_Input for this task_.
=== Begin Enclosure ===

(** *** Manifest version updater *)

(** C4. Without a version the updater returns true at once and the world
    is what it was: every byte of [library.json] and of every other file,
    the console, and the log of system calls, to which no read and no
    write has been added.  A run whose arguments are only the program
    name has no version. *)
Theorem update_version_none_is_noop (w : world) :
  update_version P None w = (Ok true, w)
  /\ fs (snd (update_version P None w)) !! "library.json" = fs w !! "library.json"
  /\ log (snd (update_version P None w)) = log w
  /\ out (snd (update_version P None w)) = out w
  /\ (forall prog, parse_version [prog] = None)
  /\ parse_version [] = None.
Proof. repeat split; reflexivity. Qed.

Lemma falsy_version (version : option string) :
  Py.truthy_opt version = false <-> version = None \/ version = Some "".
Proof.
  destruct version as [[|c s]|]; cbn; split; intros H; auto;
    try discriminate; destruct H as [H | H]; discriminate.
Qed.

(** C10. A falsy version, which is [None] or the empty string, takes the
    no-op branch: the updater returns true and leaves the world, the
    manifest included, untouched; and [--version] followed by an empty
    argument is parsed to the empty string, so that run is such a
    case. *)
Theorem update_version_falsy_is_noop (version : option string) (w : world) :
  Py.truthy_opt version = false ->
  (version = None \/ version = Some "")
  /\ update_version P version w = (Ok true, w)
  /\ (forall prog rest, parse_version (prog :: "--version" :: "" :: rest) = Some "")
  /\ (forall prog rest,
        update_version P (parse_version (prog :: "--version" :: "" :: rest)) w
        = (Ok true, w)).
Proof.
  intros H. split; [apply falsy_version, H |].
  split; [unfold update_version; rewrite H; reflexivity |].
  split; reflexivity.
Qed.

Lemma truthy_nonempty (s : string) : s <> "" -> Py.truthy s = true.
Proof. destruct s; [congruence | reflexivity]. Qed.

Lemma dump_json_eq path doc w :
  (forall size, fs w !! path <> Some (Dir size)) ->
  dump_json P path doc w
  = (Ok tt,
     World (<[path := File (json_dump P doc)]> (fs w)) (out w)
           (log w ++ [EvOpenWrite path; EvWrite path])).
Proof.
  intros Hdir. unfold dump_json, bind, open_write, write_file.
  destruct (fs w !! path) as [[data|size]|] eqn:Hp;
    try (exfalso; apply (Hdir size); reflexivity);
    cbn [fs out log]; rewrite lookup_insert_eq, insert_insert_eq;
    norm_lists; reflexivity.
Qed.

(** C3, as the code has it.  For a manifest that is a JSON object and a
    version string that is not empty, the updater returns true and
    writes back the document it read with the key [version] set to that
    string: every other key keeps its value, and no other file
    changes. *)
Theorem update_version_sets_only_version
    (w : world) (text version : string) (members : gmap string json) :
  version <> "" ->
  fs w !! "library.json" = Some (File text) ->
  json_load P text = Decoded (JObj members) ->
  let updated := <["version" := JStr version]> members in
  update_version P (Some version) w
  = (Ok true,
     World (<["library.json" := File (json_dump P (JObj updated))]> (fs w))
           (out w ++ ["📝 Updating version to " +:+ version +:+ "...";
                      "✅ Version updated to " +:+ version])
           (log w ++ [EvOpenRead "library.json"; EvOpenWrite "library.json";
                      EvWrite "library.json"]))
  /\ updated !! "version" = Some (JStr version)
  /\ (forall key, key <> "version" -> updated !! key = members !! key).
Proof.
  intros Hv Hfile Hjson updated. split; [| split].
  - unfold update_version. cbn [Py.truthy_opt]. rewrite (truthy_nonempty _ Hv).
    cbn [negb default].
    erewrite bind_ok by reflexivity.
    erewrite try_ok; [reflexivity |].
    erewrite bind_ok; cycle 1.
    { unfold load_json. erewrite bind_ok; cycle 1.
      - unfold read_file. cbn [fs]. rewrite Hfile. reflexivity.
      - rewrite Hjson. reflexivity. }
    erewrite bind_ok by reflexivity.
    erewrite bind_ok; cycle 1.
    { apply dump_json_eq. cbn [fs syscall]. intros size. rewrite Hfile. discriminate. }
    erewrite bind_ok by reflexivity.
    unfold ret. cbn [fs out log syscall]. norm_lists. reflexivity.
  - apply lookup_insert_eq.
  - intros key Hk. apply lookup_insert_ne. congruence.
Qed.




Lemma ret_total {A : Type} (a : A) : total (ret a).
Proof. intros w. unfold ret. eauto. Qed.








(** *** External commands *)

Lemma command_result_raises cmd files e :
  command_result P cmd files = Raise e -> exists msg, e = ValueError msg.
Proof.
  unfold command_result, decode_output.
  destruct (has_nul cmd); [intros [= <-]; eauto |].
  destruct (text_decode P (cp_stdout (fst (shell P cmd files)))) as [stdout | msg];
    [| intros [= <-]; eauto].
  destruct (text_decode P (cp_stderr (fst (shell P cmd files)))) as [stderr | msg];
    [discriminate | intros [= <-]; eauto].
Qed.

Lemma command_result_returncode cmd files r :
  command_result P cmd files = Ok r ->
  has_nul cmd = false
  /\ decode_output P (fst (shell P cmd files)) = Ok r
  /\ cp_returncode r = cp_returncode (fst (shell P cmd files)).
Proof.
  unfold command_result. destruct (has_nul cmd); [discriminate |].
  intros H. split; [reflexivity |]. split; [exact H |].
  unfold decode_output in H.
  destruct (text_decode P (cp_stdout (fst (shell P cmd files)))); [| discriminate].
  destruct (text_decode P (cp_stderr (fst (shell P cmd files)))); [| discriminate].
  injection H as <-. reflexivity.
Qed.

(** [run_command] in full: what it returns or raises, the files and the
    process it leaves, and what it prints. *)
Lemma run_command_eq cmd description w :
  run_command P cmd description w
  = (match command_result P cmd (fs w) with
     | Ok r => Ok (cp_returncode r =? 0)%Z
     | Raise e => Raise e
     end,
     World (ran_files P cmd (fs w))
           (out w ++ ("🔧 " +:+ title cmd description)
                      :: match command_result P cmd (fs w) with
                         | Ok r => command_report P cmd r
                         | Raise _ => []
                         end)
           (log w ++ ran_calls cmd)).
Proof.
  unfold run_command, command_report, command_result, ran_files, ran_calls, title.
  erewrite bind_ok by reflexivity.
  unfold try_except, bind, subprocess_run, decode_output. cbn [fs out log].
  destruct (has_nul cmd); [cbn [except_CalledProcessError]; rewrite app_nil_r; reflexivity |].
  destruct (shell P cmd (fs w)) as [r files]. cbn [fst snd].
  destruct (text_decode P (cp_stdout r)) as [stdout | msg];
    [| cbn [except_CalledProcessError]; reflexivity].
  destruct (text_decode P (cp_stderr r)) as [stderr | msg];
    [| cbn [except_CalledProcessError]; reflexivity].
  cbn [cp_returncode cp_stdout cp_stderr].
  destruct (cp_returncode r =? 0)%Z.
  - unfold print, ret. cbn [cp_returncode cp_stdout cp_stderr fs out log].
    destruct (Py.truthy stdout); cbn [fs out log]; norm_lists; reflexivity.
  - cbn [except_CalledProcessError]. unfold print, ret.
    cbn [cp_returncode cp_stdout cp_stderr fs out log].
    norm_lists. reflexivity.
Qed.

=== End Enclosure ===
=== Begin Enclosure ===

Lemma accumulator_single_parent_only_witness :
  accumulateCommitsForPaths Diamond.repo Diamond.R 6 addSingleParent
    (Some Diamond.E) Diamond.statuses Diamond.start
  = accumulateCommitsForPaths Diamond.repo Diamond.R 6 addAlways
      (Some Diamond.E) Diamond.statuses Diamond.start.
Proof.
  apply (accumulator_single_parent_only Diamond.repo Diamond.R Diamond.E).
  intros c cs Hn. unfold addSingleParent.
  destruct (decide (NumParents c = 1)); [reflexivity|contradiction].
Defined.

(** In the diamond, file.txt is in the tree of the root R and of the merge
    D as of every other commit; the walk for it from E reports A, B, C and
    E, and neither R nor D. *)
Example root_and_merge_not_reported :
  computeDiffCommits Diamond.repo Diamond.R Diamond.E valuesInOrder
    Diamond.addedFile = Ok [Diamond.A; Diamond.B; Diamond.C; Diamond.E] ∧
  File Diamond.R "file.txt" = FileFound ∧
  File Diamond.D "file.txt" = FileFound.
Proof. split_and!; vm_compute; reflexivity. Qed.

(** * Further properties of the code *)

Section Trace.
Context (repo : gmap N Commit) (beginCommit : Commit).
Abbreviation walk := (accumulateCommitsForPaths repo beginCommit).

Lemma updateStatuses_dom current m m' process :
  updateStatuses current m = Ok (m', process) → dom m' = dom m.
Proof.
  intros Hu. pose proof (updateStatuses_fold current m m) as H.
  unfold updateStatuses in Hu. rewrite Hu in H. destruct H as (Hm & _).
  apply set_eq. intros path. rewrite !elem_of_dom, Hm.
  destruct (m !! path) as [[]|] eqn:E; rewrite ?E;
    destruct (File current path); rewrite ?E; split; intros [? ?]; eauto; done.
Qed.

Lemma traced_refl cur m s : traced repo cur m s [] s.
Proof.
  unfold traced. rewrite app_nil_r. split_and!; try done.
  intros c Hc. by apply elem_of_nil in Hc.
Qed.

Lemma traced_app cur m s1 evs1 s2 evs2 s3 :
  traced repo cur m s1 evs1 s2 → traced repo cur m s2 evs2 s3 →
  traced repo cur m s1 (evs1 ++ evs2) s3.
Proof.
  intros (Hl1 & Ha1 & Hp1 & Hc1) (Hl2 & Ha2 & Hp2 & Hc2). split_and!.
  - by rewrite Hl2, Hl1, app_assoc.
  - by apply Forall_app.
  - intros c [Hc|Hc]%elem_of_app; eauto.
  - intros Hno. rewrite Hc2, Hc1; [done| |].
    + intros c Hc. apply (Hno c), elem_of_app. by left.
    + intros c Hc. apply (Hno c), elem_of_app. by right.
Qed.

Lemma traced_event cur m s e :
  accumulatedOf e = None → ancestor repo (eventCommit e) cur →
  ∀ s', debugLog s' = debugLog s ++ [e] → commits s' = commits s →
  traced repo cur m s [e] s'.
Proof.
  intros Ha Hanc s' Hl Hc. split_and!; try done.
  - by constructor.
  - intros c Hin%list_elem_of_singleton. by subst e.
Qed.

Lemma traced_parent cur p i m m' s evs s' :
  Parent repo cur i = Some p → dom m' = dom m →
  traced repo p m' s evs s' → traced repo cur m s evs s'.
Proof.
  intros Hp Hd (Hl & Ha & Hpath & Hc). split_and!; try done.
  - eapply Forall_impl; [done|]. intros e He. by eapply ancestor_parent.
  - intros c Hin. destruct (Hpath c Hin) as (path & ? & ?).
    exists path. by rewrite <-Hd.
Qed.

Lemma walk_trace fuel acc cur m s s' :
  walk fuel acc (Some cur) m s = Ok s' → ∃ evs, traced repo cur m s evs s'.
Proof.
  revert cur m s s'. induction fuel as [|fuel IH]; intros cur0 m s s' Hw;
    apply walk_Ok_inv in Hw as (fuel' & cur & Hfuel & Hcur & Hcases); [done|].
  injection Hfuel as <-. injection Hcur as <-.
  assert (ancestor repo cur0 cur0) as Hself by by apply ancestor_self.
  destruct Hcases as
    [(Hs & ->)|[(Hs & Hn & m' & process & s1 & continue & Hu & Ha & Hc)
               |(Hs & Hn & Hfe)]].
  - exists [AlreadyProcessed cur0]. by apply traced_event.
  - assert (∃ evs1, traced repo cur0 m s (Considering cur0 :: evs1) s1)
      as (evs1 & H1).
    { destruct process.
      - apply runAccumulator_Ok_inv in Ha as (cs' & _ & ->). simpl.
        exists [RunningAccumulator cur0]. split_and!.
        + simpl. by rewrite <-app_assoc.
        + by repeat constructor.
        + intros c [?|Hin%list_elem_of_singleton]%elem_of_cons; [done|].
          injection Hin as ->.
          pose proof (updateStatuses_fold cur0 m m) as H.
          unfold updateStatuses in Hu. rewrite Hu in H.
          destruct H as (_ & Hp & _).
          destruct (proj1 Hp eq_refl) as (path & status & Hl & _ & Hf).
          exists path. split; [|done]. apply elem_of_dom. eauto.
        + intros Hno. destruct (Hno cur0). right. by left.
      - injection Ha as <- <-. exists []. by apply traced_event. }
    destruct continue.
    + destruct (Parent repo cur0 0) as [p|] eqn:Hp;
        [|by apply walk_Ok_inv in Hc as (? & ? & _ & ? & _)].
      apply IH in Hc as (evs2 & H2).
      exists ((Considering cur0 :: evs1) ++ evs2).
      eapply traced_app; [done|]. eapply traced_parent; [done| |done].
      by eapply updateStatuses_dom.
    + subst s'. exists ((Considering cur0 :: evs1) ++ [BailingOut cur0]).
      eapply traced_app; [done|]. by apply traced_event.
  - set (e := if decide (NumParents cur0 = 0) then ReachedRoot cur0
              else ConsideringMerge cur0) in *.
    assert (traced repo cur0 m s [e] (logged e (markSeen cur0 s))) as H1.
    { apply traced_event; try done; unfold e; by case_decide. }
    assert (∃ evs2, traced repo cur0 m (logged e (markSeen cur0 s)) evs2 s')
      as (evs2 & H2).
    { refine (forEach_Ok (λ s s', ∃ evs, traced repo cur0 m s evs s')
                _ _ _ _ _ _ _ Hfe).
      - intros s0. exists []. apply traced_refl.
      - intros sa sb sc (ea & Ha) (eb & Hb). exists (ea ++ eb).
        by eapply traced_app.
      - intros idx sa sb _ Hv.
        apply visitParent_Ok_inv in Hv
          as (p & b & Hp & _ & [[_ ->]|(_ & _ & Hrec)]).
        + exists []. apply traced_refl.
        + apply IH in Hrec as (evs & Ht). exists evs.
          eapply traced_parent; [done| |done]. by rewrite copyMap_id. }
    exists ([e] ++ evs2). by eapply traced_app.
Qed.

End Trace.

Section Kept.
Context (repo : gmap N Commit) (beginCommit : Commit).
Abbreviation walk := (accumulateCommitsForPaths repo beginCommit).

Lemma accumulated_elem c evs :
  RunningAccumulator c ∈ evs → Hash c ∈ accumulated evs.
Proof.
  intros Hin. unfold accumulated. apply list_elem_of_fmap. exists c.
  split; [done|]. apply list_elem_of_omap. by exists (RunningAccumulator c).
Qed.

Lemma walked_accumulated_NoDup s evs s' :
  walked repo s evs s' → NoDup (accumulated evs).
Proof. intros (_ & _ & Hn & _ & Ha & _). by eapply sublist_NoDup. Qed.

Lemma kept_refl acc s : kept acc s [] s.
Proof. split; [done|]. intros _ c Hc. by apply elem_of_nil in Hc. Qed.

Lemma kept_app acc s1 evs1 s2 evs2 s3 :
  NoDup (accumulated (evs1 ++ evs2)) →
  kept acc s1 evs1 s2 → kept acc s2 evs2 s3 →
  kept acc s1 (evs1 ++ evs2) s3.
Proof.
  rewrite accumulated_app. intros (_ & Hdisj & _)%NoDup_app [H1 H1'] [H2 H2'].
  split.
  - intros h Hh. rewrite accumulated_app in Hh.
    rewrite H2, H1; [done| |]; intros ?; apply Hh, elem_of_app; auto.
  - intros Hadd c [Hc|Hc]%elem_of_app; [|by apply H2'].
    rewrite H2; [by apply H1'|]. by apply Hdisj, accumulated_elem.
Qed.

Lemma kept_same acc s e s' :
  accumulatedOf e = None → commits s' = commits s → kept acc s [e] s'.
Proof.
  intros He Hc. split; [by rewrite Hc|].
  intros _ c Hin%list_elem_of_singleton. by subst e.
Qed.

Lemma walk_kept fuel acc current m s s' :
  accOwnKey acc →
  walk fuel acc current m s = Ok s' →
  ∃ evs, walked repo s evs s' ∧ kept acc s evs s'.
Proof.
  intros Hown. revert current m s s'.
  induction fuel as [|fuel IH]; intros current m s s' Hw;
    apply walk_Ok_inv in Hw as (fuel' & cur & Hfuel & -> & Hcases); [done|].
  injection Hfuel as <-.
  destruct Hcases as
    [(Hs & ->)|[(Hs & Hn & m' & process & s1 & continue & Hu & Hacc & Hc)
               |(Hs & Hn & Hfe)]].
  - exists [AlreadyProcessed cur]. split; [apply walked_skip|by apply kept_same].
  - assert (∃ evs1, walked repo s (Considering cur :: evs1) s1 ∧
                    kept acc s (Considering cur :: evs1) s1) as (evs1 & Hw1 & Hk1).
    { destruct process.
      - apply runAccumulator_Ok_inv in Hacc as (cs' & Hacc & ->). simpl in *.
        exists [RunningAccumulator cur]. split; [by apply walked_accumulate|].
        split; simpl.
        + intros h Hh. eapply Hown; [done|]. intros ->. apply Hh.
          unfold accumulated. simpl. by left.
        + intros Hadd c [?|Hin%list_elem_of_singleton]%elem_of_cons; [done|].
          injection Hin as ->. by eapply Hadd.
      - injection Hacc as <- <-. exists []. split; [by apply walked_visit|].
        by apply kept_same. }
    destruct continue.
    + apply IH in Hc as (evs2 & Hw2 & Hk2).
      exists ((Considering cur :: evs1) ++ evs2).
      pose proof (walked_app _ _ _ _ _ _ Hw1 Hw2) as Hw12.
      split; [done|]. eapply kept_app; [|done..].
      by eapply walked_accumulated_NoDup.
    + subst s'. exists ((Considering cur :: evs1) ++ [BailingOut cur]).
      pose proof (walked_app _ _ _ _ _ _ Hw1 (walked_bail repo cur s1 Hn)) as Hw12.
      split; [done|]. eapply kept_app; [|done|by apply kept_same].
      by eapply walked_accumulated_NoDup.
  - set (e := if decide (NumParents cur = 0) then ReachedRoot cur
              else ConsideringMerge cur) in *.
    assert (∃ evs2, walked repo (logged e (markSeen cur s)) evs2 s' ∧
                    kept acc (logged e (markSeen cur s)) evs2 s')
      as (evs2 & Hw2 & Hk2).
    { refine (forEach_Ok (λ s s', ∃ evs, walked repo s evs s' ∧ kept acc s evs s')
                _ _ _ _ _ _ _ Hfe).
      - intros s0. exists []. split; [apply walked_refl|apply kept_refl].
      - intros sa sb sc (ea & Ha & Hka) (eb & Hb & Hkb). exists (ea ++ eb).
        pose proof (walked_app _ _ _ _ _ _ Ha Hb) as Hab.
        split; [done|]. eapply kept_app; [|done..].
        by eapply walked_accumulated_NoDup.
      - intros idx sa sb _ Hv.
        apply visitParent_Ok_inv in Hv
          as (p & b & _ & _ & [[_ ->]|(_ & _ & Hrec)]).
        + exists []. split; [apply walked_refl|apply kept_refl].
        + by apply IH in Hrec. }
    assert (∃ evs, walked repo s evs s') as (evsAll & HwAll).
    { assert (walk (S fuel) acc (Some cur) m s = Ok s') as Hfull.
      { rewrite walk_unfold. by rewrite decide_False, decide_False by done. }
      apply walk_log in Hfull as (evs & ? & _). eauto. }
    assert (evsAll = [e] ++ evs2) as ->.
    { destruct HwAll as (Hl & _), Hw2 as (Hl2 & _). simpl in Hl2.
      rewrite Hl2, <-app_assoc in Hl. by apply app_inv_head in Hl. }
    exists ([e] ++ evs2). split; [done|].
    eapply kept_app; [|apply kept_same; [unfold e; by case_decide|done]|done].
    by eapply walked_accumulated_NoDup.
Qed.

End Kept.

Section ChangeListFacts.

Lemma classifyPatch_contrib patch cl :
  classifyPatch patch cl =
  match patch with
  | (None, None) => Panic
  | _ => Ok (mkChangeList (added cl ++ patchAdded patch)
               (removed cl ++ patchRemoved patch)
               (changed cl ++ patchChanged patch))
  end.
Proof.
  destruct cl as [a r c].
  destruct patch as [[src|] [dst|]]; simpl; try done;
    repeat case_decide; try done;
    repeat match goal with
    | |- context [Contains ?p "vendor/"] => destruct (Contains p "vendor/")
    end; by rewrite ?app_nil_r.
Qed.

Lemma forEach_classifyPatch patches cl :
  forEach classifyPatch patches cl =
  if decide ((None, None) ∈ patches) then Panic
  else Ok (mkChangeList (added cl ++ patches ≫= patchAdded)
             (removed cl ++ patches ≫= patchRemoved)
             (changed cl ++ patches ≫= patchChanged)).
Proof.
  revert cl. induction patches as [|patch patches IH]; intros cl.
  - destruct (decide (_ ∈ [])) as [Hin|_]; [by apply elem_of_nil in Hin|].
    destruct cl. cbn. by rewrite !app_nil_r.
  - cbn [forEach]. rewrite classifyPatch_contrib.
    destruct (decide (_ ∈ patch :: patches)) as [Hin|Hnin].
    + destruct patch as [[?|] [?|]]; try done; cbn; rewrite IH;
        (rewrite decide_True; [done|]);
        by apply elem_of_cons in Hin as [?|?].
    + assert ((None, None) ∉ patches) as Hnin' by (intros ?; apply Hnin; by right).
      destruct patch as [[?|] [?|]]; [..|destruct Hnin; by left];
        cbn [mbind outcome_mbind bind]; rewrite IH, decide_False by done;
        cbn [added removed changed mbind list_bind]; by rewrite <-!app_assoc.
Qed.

=== End Enclosure ===

_Instructions for the task_. All lines above that contain "RunningAccumulator" are required in the answer.

_Result for this exercise_.
        exists [RunningAccumulator cur0]. split_and!.
  RunningAccumulator c ∈ evs → Hash c ∈ accumulated evs.
  split; [done|]. apply list_elem_of_omap. by exists (RunningAccumulator c).
        exists [RunningAccumulator cur]. split; [by apply walked_accumulate|].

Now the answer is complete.